Updates in Fluid, Tissue, and Imaging Biomarkers for Dementia with Lewy Bodies and Implications for Biologically Based Disease Definitions

Purpose of Review

Dementia with Lewy bodies (DLB) remains underrecognized and underdiagnosed due to its clinical and pathological heterogeneity. Diagnosis currently relies on recognition of clinical features and imaging and neurophysiologic biomarkers. However, clinical features are less obvious in mixed neurodegenerative pathologies, advanced imaging techniques are often inaccessible, and current DLB indicative biomarkers do not directly identify Lewy pathology.

Recent Findings

Seed amplification assay techniques have allowed for in vivo detection of pathological alpha-synuclein protein in the cerebrospinal fluid, blood, and dermal biosamples.

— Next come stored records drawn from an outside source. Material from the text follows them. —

(** ** The parts of an expression *)

(** [v] is the value of [e], computed by code appended to [B]. *)
Definition rvalue s (e : ExpNode) (B : nat) (v : value) s' : Prop :=
  ∃ cs, eff s s' B cs ∧ val_known (fn s') v ∧ (∀ z, literal e = Some z → ∃ w, v = ConstInt w z) ∧
    ∀ args ev ρ m w z, var_match ev (scopes s) ρ m → eval ev e = Some (w, z) →
      ∃ ρ', exec_insts args cs ρ m = Some (ρ', m) ∧ same_but cs ρ ρ' ∧ has args ρ' v w z.

Lemma spec_emit t i s B (Q : value → cg → Prop) :
  is_alloc i = false → cur s = Some B → B ∈ Blocks (fn s) →
  (∀ r f, eff s (set_fn f s) B [(r, i)] → val_known f (Inst r t) → Q (Inst r t) (set_fn f s)) → spec (emit t i) s Q.
Proof.
  intros Hi Hc HB HQ. unfold emit. cg_bind. apply spec_cur_block. intros b Hb. assert (b = B) as -> by congruence.
  apply spec_emit_at. intros r f Hn. apply HQ; [by eapply eff_emit|by eapply val_known_emit].
Qed.

(** A value that needs no load. *)
Lemma load_int v s (Q : value → cg → Prop) : (∀ t, Type_ v ≠ PointerType t) → Q v s → spec (loadIfVar v) s Q.
Proof. intros Ht HQ. unfold loadIfVar. destruct (Type_ v) eqn:Hv; [by apply spec_ret|by destruct (Ht t)|by apply spec_ret]. Qed.

Lemma extend_one v w' s B :
  cur s = Some B → B ∈ Blocks (fn s) → val_known (fn s) v →
  spec (if BitSize_of v =? w' then mret v else emit (IntType w') (ZExt v w')) s (λ v' s', ∃ cs, eff s s' B cs ∧ val_known (fn s') v' ∧
    ∀ args ρ m w o, hasv args ρ v w o → w ≤ w' →
      ∃ ρ', exec_insts args cs ρ m = Some (ρ', m) ∧ same_but cs ρ ρ' ∧ hasv args ρ' v' w' o).
Proof.
  intros Hc HB Hv. destruct (BitSize_of v =? w') eqn:Hw.
  - apply spec_ret. exists []. split; [apply eff_refl|]. split; [done|]. intros args ρ m w o [Ht Hop] _.
    exists ρ. split; [done|]. split; [done|]. apply Z.eqb_eq in Hw. unfold BitSize_of in Hw. rewrite Ht in Hw. subst w'. by split.
  - apply (spec_emit _ _ _ B); [done..|]. intros r f E Hr. eexists. split; [done|]. split; [done|].
    intros args ρ m w o [Ht Hop] Hle. apply Z.eqb_neq in Hw. unfold BitSize_of in Hw. rewrite Ht in Hw.
    exists (<[r:=val_of w' o]> ρ). simpl. rewrite Ht, Hop. simpl. rewrite decide_True by lia.
    split; [by destruct o|]. split; [apply same_but_insert|].
    split; [done|]. simpl. rewrite decide_True by done. by rewrite lookup_insert_eq.
Qed.

Lemma join_spec w w' k : join w w' = Some k →
  ((w = 1 ∨ w' = 1) ∧ w = w' ∧ k = w) ∨ (w ≠ 1 ∧ w' ≠ 1 ∧ k = foldr Z.max 8 [w; w'] ∧ w ≤ k ∧ w' ≤ k).
Proof.
  unfold join. destruct (Z.eqb_spec w 1), (Z.eqb_spec w' 1); simpl; try (case_match eqn:He; [apply Z.eqb_eq in He|]; naive_solver).
  intros [= <-]. right. lia.
Qed.
(** Both operands at the width they are joined to. *)
Definition joined (l r : value) s (B : nat) (lr : value * value) s' : Prop :=
  ∃ cs, eff s s' B cs ∧ val_known (fn s') lr.1 ∧ val_known (fn s') lr.2 ∧
    ∀ args ρ m wl a wr b, hasv args ρ l wl a → hasv args ρ r wr b →
      ∃ ρ' wl' wr', exec_insts args cs ρ m = Some (ρ', m) ∧ same_but cs ρ ρ' ∧ hasv args ρ' lr.1 wl' a ∧ hasv args ρ' lr.2 wr' b ∧
        ∀ w, join wl wr = Some w → wl' = w ∧ wr' = w.
Lemma is_int_has args ρ v w o : hasv args ρ v w o → is_int v = negb (w =? 1).
Proof. intros [Ht _]. unfold is_int. by rewrite Ht. Qed.
Lemma extend_two l r s B :
  cur s = Some B → B ∈ Blocks (fn s) → val_known (fn s) l → val_known (fn s) r → is_int l = true → is_int r = true →
  spec (extend_all (foldr Z.max 8 (BitSize_of <$> [l; r])) [l; r]) s (λ re s', ∃ l' r', re = [l'; r'] ∧ joined l r s B (l', r') s').
Proof.
  intros Hc HB Hl Hr Hil Hir. cbn [extend_all]. set (W := foldr _ _ _).
  cg_bind. eapply spec_mono; [by eapply extend_one|]. intros l' s1 (cs1 & E1 & Hl' & Hx1).
  cg_bind. cg_bind. eapply spec_mono.
  { eapply extend_one; [by erewrite eff_cur_block|by rewrite (ef_blocks _ _ _ _ E1)|by eapply val_known_eff]. }
  intros r' s2 (cs2 & E2 & Hr' & Hx2). cg_bind. do 3 apply spec_ret. exists l', r'. split; [done|].
  exists (cs1 ++ cs2). split; [by eapply eff_trans|]. split; [by eapply val_known_eff|]. split; [done|].
  intros args ρ m wl a wr b Ha Hb. rewrite (is_int_has _ _ _ _ _ Ha) in Hil. rewrite (is_int_has _ _ _ _ _ Hb) in Hir.
  apply negb_true_iff, Z.eqb_neq in Hil, Hir.
  assert (wl ≤ W ∧ wr ≤ W) as (Hwl & Hwr).
  { unfold W, BitSize_of. simpl. rewrite (proj1 Ha), (proj1 Hb). lia. }
  destruct (Hx1 args ρ m wl a Ha Hwl) as (ρ1 & Hr1 & Hs1 & Ha1).
  destruct (Hx2 args ρ1 m wr b) as (ρ2 & Hr2 & Hs2 & Hb2); [by apply (has_same args s s1 B cs1 ρ)|done|].
  exists ρ2, W, W. rewrite exec_insts_app, Hr1. simpl. split; [done|]. split; [by eapply same_but_trans|].
  split; [by apply (has_same args s1 s2 B cs2 ρ1)|]. split; [done|].
  intros w Hj. destruct (join_spec _ _ _ Hj) as [[[?|?] _]|(_ & _ & -> & ? & ?)]; [congruence..|]. unfold W, BitSize_of. simpl.
  by rewrite (proj1 Ha), (proj1 Hb).
Qed.
Lemma join_operands l r s B :
  cur s = Some B → B ∈ Blocks (fn s) → val_known (fn s) l → val_known (fn s) r →
  spec (hasFloatType2 l r) s (joined l r s B).
Proof.
  intros Hc HB Hl Hr. unfold hasFloatType2, hasFloatType. cg_bind. destruct (forallb is_int [l; r]) eqn:Hi.
  - simpl in Hi. rewrite andb_true_r in Hi. apply andb_true_iff in Hi as [Hil Hir].
    eapply spec_mono; [by apply extend_two|]. intros re s' (l' & r' & -> & Hj). by apply spec_ret.
  - do 2 apply spec_ret. exists []. split; [apply eff_refl|]. split; [done|]. split; [done|].
    intros args ρ m wl a wr b Ha Hb. exists ρ, wl, wr. do 4 (split; [done|]). intros w Hj.
    simpl in Hi. rewrite (is_int_has _ _ _ _ _ Ha), (is_int_has _ _ _ _ _ Hb), andb_true_r in Hi.
    destruct (join_spec _ _ _ Hj) as [(_ & -> & ->)|(Hw & Hw' & _)]; [done|].
    apply Z.eqb_neq in Hw, Hw'. by rewrite Hw, Hw' in Hi.
Qed.

(** ** The nodes

    The value of an expression is loaded when it is a variable. *)
Definition computes (m : CG value) (e : ExpNode) : Prop := ∀ s B, cur s = Some B → B ∈ Blocks (fn s) → tab_known s →
  spec m s (λ v0 s0, spec (loadIfVar v0) s0 (rvalue s e B)).
(** What is known behind a first operand. *)
Lemma rvalue_next s e B v s' : cur s = Some B → B ∈ Blocks (fn s) → tab_known s → rvalue s e B v s' →
  cur s' = Some B ∧ B ∈ Blocks (fn s') ∧ tab_known s' ∧ val_known (fn s') v.
Proof.
  intros Hc HB Ht (cs & E & Hv & _). rewrite (eff_cur_block _ _ _ _ E), (ef_blocks _ _ _ _ E).
  split; [done|]. split; [done|]. split; [by eapply tab_known_eff|done].
Qed.
(** The value of a node that computes an integer itself. *)
Lemma computes_int s e B v s' (Q : value → cg → Prop) :
  (∀ t, Type_ v ≠ PointerType t) → rvalue s e B v s' → spec (loadIfVar v) s' (rvalue s e B).
Proof. intros Ht Hr. by apply load_int. Qed.

Lemma computes_number w z : computes (mret (ConstInt w z)) (NumNode (IntVal w z)).
Proof.
  intros s B Hc HB Ht. apply spec_ret, load_int; [done|]. exists []. split; [apply eff_refl|]. split; [done|].
  split; [intros z' [= <-]; by exists w|]. intros args ev ρ m w' z' _ [= <- <-]. by exists ρ.
Qed.
Lemma computes_bool b : computes (mret (ConstInt 1 (Z.b2z b))) (BoolConstNode b).
Proof.
  intros s B Hc HB Ht. apply spec_ret, load_int; [done|]. exists []. split; [apply eff_refl|]. split; [done|].
  split; [done|]. intros args ev ρ m w' z' _ [= <- <-]. exists ρ. do 3 (split; [done|]). simpl. by destruct b.
Qed.
Lemma computes_var b : computes (VarBlockNode_calc Pkgname b) (VarExp b).
Proof.
  intros s B Hc HB Ht. destruct b as [x [|] [|] p]; simpl; try done. unfold searchVar. cg_bind; [|].
  { intros s1 r s2. by destruct (search _ _); intros [= <- <-]. }
  apply spec_full. intros y Hy v0 s0 Hv0 _. destruct (search y (scopes s)) as [v1|] eqn:Hs; [|done]. injection Hv0 as <- <-.
  unfold loadIfVar. destruct (Type_ v1) as [w|t|] eqn:Hty.
  - apply spec_ret. exists []. split; [apply eff_refl|]. split; [by eapply Ht|]. split; [done|].
    intros args ev ρ m w' z Hm He. simpl in He. destruct (env_lookup x ev) as [[w1 [z1|]]|] eqn:Hx; simplify_eq/=.
    destruct (Hm x w' (Some z) Hx) as (y' & r & p' & c & Hy' & Hs' & _). simplify_eq.
  - apply (spec_emit _ _ _ B); [done..|]. intros r f E Hr. eexists. split; [done|]. split; [done|]. split; [done|].
    intros args ev ρ m w' z Hm He. simpl in He. destruct (env_lookup x ev) as [[w1 [z1|]]|] eqn:Hx; simplify_eq/=.
    destruct (Hm x w' (Some z) Hx) as (y' & r' & p' & c & Hy' & Hs' & Hr' & Hp' & Hc'). simplify_eq/=.
    eexists. rewrite decide_True by done. rewrite Hr'. simpl. rewrite Hp'. simpl. split; [done|]. split; [apply same_but_insert|].
    split; [done|]. simpl. rewrite decide_True by done. by rewrite lookup_insert_eq.
  - apply spec_ret. exists []. split; [apply eff_refl|]. split; [by eapply Ht|]. split; [done|].
    intros args ev ρ m w' z Hm He. simpl in He. destruct (env_lookup x ev) as [[w1 [z1|]]|] eqn:Hx; simplify_eq/=.
    destruct (Hm x w' (Some z) Hx) as (y' & r & p' & c & Hy' & Hs' & _). simplify_eq.
Qed.

(** Two operands, one after the other. *)
Definition both s (e1 e2 : ExpNode) (B : nat) (v1 v2 : value) s' : Prop :=
  ∃ cs, eff s s' B cs ∧ val_known (fn s') v1 ∧ val_known (fn s') v2 ∧
    ∀ args ev ρ m w1 z1 w2 z2, var_match ev (scopes s) ρ m → eval ev e1 = Some (w1, z1) → eval ev e2 = Some (w2, z2) →
      ∃ ρ', exec_insts args cs ρ m = Some (ρ', m) ∧ same_but cs ρ ρ' ∧ has args ρ' v1 w1 z1 ∧ has args ρ' v2 w2 z2.
Lemma computes_pair {A} (m1 m2 : CG value) e1 e2 s B (k : value → value → value → value → CG A) Q :
  mono m1 → mono m2 → (∀ a b c d, mono (k a b c d)) → computes m1 e1 → computes m2 e2 →
  cur s = Some B → B ∈ Blocks (fn s) → tab_known s →
  (∀ r1 v1 r2 v2 s', cur s' = Some B → B ∈ Blocks (fn s') → tab_known s' → both s e1 e2 B v1 v2 s' → spec (k r1 v1 r2 v2) s' Q) →
  spec (r1 ← m1; v1 ← loadIfVar r1; r2 ← m2; v2 ← loadIfVar r2; k r1 v1 r2 v2) s Q.
Proof.
  intros Hm1 Hm2 Hmk H1 H2 Hc HB Ht HQ.
  cg_bind. eapply spec_mono; [by apply H1|]. intros r1 s1 Hs1. cg_bind. eapply spec_mono; [exact Hs1|]. intros v1 s2 R1.
  destruct (rvalue_next _ _ _ _ _ Hc HB Ht R1) as (Hc2 & HB2 & Ht2 & Hv1).
  cg_bind. eapply spec_mono; [by apply H2|]. intros r2 s3 Hs3. cg_bind. eapply spec_mono; [exact Hs3|]. intros v2 s4 R2.
  destruct (rvalue_next _ _ _ _ _ Hc2 HB2 Ht2 R2) as (Hc4 & HB4 & Ht4 & Hv2). apply HQ; [done..|].
  destruct R1 as (cs1 & E1 & _ & _ & X1), R2 as (cs2 & E2 & _ & _ & X2).
  exists (cs1 ++ cs2). split; [by eapply eff_trans|]. split; [by eapply val_known_eff|]. split; [done|].
  intros args ev ρ m w1 z1 w2 z2 Hm He1 He2. destruct (X1 args ev ρ m w1 z1 Hm He1) as (ρ1 & Hr1 & Hsame1 & Hh1).
  destruct (X2 args ev ρ1 m w2 z2) as (ρ2 & Hr2 & Hsame2 & Hh2); [by apply (var_match_same s s2 B cs1 ev ρ)|done|].
  exists ρ2. rewrite exec_insts_app, Hr1. simpl. split; [done|]. split; [by eapply same_but_trans|].
  split; [by apply (has_same args s2 s4 B cs2 ρ1)|done].
Qed.

(** Code appended behind other code. *)
Lemma exec_insts_2 args cs1 cs2 ρ m ρ1 m1 :
  exec_insts args cs1 ρ m = Some (ρ1, m1) → exec_insts args (cs1 ++ cs2) ρ m = exec_insts args cs2 ρ1 m1.
Proof. intros H1. by rewrite exec_insts_app, H1. Qed.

Incorporation of co-pathology markers and refinement of the application and interpretation of existing tests for DLB, including brain and cardiac imaging, are also ongoing. Strategic combinations of Lewy biomarkers with other markers of neurodegeneration and neuroinflammation could create individualized patient profiles for diagnosis, prognosis, treatment selection, and response monitoring.

Summary

Continued validation and technical harmonization efforts will be needed prior to widespread clinical application of new Lewy body biomarkers. Combining existing and novel DLB and co-pathology biomarkers, along with thorough clinical evaluation, will lead to increased reliability and accuracy of etiological dementia diagnosis. Use of biomarker profiles and biologically based disease definitions will improve care and accelerate treatment discovery for people living with DLB.